Agnès Varda era como una niña curiosa, sensible, inteligente. Muy pequeña de estatura, gustaba de vestirse de fachas con sus colores favoritos: el lila, el morado, el violeta. En los últimos años de su vida se hizo recortar los cabellos oscuros y tiñó de amarillo claro la parte superior de su cabeza. Con este abigarrado aspecto murió en la madrugada del viernes pasado en París a los 90.
Alguna vez me subí al Metro en París y recorrí media ciudad para llegar a la pequeña calle Daguerre. La caminé despacio, metiendo la nariz en cada uno de los negocios que lo permitían. Era como caminar dentro de una acuarela plena de colores, de personajes, de texturas. O, más exactamente, era como caminar dentro de la hermosa película documental que Varda había tejido en 1976 con los personajes que habitaban la calle donde vivía, la Daguerre.

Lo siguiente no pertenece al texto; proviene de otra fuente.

(* ===== verification/ConnectionShutdown.v ===== *)
(** * The runtime connection manager: a shutdown that resolves is complete *)

From S2P Require Import Prelude Wire RuntimeManifest ConnectionManager ConnectionOwnership ConnectionOwned ConnectionClosed ConnectionTeardown ConnectionTracked.

(** ** What no operation takes back *)

Definition ident (a : connect_attempt) : jstring * Z := (ca_key a, ca_revision a).

Definition keys_ok (m : manager) : Prop := forall key, is_Some (cm_entries m !! key) <-> key ∈ cm_keys m.

(** The releases are numbered below the counter. *)
Definition releases_ok (m : manager) : Prop := forall r w, cm_releases m !! r = Some w -> (r < cm_next m)%nat.

(** Every close of what attempt [k] delivered succeeded. *)
Definition closed_well (k : nat) (m : manager) : Prop :=
  forall c conn, cm_conns m !! c = Some conn -> cn_attempt conn = k -> cm_outcomes m !! TdClose c = Some true.

Record evolves (m m' : manager) : Prop := {
  ev_shutdown : cm_shutdown m' = cm_shutdown m;
  ev_keys : keys_ok m -> keys_ok m';
  ev_releases : releases_ok m -> releases_ok m';
  ev_domain : forall key, is_Some (cm_entries m !! key) -> is_Some (cm_entries m' !! key);
  ev_outcomes : forall td b, cm_outcomes m !! td = Some b -> cm_outcomes m' !! td = Some b;
  ev_kept : forall r w, cm_releases m !! r = Some w -> (r < cm_next m)%nat -> exists w', cm_releases m' !! r = Some w' /\ rw_waits w' = rw_waits w;
  ev_released : forall r w', cm_releases m' !! r = Some w' -> rw_outcome w' = Some true ->
    (exists w, cm_releases m !! r = Some w /\ rw_waits w = rw_waits w' /\ rw_outcome w = Some true) \/ forall td, td ∈ rw_waits w' -> cm_outcomes m' !! td = Some true;
  ev_next : (cm_next m <= cm_next m')%nat;
  ev_attempts : running m = false -> ident <$> cm_attempts m' = ident <$> cm_attempts m;
  ev_conns : running m = false -> cn_attempt <$> cm_conns m' = cn_attempt <$> cm_conns m;
  ev_entries : running m = false -> forall key e', cm_entries m' !! key = Some e' -> exists e, cm_entries m !! key = Some e /\ rc_revision e <= rc_revision e' /\
    (rc_connection e' = None \/ rc_connection e' = rc_connection e);
  ev_opened : running m = false -> forall k, cm_outcomes m' !! TdOpening k = Some true -> cm_outcomes m !! TdOpening k = Some true \/ closed_well k m';
}.

Lemma manager_evolves_refl m : evolves m m.
Proof. constructor; try done; eauto 10. intros _ key e' He. exists e'. repeat split; auto. lia. Qed.

Lemma running_eq m m' : cm_shutdown m' = cm_shutdown m -> running m' = running m.
Proof. unfold running. by intros ->. Qed.

Lemma conns_eq m m' c conn : cn_attempt <$> cm_conns m' = cn_attempt <$> cm_conns m -> cm_conns m' !! c = Some conn ->
  exists conn0, cm_conns m !! c = Some conn0 /\ cn_attempt conn0 = cn_attempt conn.
Proof.
  intros E Hc. assert (H : (cn_attempt <$> cm_conns m') !! c = Some (cn_attempt conn)) by (by rewrite lookup_fmap, Hc). rewrite E, lookup_fmap in H.
  apply fmap_Some in H as (conn0 & ? & ?). eauto.
Qed.

Lemma manager_evolves_trans m1 m2 m3 : evolves m1 m2 -> evolves m2 m3 -> evolves m1 m3.
Proof.
  intros A B. assert (Hrun : running m1 = false -> running m2 = false) by (rewrite (running_eq m1 m2); [done|apply (ev_shutdown _ _ A)]).
  constructor.
  - by rewrite (ev_shutdown _ _ B), (ev_shutdown _ _ A).
  - intros H. by apply (ev_keys _ _ B), (ev_keys _ _ A).
  - intros H. by apply (ev_releases _ _ B), (ev_releases _ _ A).
  - intros key H. by apply (ev_domain _ _ B), (ev_domain _ _ A).
  - intros td b H. by apply (ev_outcomes _ _ B), (ev_outcomes _ _ A).
  - intros r w Hr Hlt. destruct (ev_kept _ _ A r w Hr Hlt) as (w2 & H2 & E2). destruct (ev_kept _ _ B r w2 H2) as (w3 & H3 & E3).
    + pose proof (ev_next _ _ A). lia.
    + exists w3. split; [done|congruence].
  - intros r w3 H3 Ho. destruct (ev_released _ _ B r w3 H3 Ho) as [(w2 & H2 & E2 & Ho2)|H]; [|by right].
    destruct (ev_released _ _ A r w2 H2 Ho2) as [(w1 & H1 & E1 & Ho1)|H]; [left; exists w1; split; [done|]; split; [congruence|done]|right].
    intros td Htd. apply (ev_outcomes _ _ B), H. by rewrite E2.
  - etrans; [apply (ev_next _ _ A)|apply (ev_next _ _ B)].
  - intros H. by rewrite (ev_attempts _ _ B), (ev_attempts _ _ A) by auto.
  - intros H. by rewrite (ev_conns _ _ B), (ev_conns _ _ A) by auto.
  - intros H key e3 He3. destruct (ev_entries _ _ B (Hrun H) key e3 He3) as (e2 & He2 & L2 & C2). destruct (ev_entries _ _ A H key e2 He2) as (e1 & He1 & L1 & C1).
    exists e1. split; [done|]. split; [lia|]. destruct C2 as [|C2]; [by left|]. rewrite C2. done.
  - intros H k Hk. destruct (ev_opened _ _ B (Hrun H) k Hk) as [H2|H2]; [|by right]. destruct (ev_opened _ _ A H k H2) as [|H3]; [by left|right].
    intros c conn Hc E. destruct (conns_eq _ _ c conn (ev_conns _ _ B (Hrun H)) Hc) as (c0 & Hc0 & E0). apply (ev_outcomes _ _ B). eapply H3; [done|congruence].
Qed.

La obra que nos dejó esta pequeña mujer de cara muy redonda y sonrisa fácil como colgando de su nariz, dispuesta siempre a la conversación, amable y simpática, es un mosaico lleno de aventuras formales, de imágenes trágicas y divertidas, de caprichos experimentales, de arrebatos feministas, de jugueteos estéticos, de búsquedas documentales. Varda, de hecho, hizo de la cámara, de la luz y el sonido, sus más creativos juguetes desde mediados de los años 50 del siglo pasado. Sin duda pensaba cada minuto del día en lo que iba a hacer con la cámara, con la luz, con el sonido, con un trapo, una piedra, un espejo.
Sus películas documentales sobre los que en México conocemos como los pepenadores, aquellos que hacen de los tiraderos los hogares que habitan con sus familias, son en verdad entrañables, lo mismo que sus jugueteos con el sol y los espejos en la playa, los rostros de los lugares a través de los oficios. Para entonces, Varda había dejado atrás sus empeños con el cine narrativo, sus historias de mujeres atosigadas por la incertidumbre ante la eventualidad de la muerte, como en Cleo de 5 a 7, de mujeres en pos de la libertad a toda costa, como contaba en Una canta, la otra no.

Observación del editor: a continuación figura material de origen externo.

(* ===== verification/ExternalSessionsFacts.v ===== *)
(** * External agent sessions: every vendor session is accounted for

    The invariant of [ExternalSessions]: who is responsible for each vendor session, and how often it was asked to close. *)

From S2P Require Import Prelude MessageParts Sequencer ExternalSessions.

(** ** Responsibility *)

(** A session is the business of the call that opened it until that call registers it, then of its chat, then of the reap that
    took it from the chat. *)
Inductive owner : Type := ow_call (k : nat) | ow_chat (chatId : jstring) | ow_reap (n : nat).

Definition unregistered (s : ensure_stage) : bool := match s with es_settled (Ok _) | es_done (Ok _) => false | _ => true end.

Definition owns (m : session_manager) (o : owner) (r : nat) : Prop :=
  match o with
  | ow_call k => exists c, xm_calls m !! k = Some c /\ ec_record c = Some r /\ unregistered (ec_stage c) = true
  | ow_chat chatId => xm_sessions m !! chatId = Some r
  | ow_reap n => exists p, xm_reaps m !! n = Some p /\ rp_record p = Some r
  end.

(** Where a session stands: its open is being finished; it is the chat's; it is being reaped; it was asked to close; a statement
    of the database failed and nobody will close it. *)
Inductive standing : Type := sd_opening | sd_live | sd_reaping | sd_closed | sd_lost.

Global Instance standing_eq_dec : EqDecision standing.
Proof. solve_decision. Defined.

Definition call_standing (s : ensure_stage) : standing :=
  match s with
  | es_closing | es_settled (Err xr_reaped) | es_done (Err xr_reaped) => sd_closed
  | es_settled (Err _) | es_done (Err _) => sd_lost
  | _ => sd_opening
  end.

Definition reap_standing (s : reap_stage) : standing :=
  match s with rs_deleting | rs_releasing => sd_reaping | rs_closing | rs_done true => sd_closed | rs_done false => sd_lost end.

Definition standing_of (m : session_manager) (o : owner) : standing :=
  match o with
  | ow_call k => match xm_calls m !! k with Some c => call_standing (ec_stage c) | None => sd_lost end
  | ow_chat _ => sd_live
  | ow_reap n => match xm_reaps m !! n with Some p => reap_standing (rp_stage p) | None => sd_lost end
  end.

Definition closes_in (r : nat) (e : session_effect) : nat := match e with XeClose r' => if decide (r' = r) then 1 else 0 | _ => 0 end.

(** How often the runtime was asked to close session [r]. *)
Definition closes (r : nat) (es : list session_effect) : nat := foldr (fun e n => closes_in r e + n)%nat 0%nat es.

Lemma closings_app r es es' : closes r (es ++ es') = (closes r es + closes r es')%nat.
Proof. induction es as [|e es IH]; simpl; [done | rewrite IH; lia]. Qed.

Lemma closes_none r es : Forall (fun e => forall x, e <> XeClose x) es -> closes r es = 0%nat.
Proof. induction 1 as [|e es He _ IH]; [done|]. simpl. rewrite IH. destruct e; try done. by destruct (He record). Qed.

(** ** The invariant *)

(** The call has started and not settled. *)
Definition call_runs (s : ensure_stage) : bool := match s with es_starting | es_settled _ | es_done _ => false | _ => true end.

(** The call is the chat's entry in [opening]. *)
Definition call_pending (s : ensure_stage) : bool := match s with es_done _ => false | _ => true end.

(** The runtime has answered the call's open. *)
Definition has_opened (s : ensure_stage) : bool := match s with es_writing | es_refreshing | es_undoing | es_closing => true | _ => false end.

Record xinv (m : session_manager) (es : list session_effect) : Prop := {
  xi_records : forall r, is_Some (xm_records m !! r) -> (r < xm_next m)%nat;
  xi_calls : forall k, is_Some (xm_calls m !! k) -> (k < xm_next m)%nat;
  xi_reaps : forall n, is_Some (xm_reaps m !! n) -> (n < xm_next m)%nat;
  xi_binding : forall k c r, xm_calls m !! k = Some c -> ec_record c = Some r ->
    exists x, xm_records m !! r = Some x /\ sr_binding x = ec_input c /\ (unregistered (ec_stage c) = true -> sr_closing x = false);
  xi_stage : forall k c, xm_calls m !! k = Some c -> call_runs (ec_stage c) = true -> is_Some (ec_record c) <-> has_opened (ec_stage c) = true;
  xi_sessions : forall chatId r, xm_sessions m !! chatId = Some r ->
    exists x, xm_records m !! r = Some x /\ bd_chatId (sr_binding x) = chatId /\ sr_closing x = false;
  xi_opening : forall chatId k, xm_opening m !! chatId = Some k ->
    exists c, xm_calls m !! k = Some c /\ bd_chatId (ec_input c) = chatId;
  xi_pending : forall k c, xm_calls m !! k = Some c -> call_pending (ec_stage c) = true -> xm_opening m !! bd_chatId (ec_input c) = Some k;
  xi_vacant : forall k c, xm_calls m !! k = Some c -> call_runs (ec_stage c) = true -> xm_sessions m !! bd_chatId (ec_input c) = None;
  xi_owned : forall r, is_Some (xm_records m !! r) -> exists o, owns m o r;
  xi_known : forall o r, owns m o r -> is_Some (xm_records m !! r);
  xi_unique : forall o o' r, owns m o r -> owns m o' r -> o = o';
  xi_closes : forall o r, owns m o r -> closes r es = if decide (standing_of m o = sd_closed) then 1%nat else 0%nat;
  xi_unknown : forall r, xm_records m !! r = None -> closes r es = 0%nat;
}.

Lemma xinv_initial : xinv new_session_manager [].
Proof.
  split; intros; repeat match goal with
    | H : is_Some _ |- _ => destruct H as [? H]
    | H : owns _ ?o _ |- _ => destruct o; simpl in H; [destruct H as (? & H & _) | | destruct H as (? & H & _)]
    end; done.
Qed.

Uno de sus últimos divertimentos, Rostros y lugares, lo emprendió en 2017, al lado de JR, un joven artista plástico y fotógrafo con quien recorrió la Francia profunda compartiendo las incomodidades de una vagoneta.
Mientras muchos lloran su partida, JR la trepó en un paquete de globos que la llevan por el aire, rumbo al cielo, con sus coloridas ropas agitadas por el viento. Ella ríe feliz y agita sus manos en tanto llega a ese lugar donde dicen que solo habita la gente buena.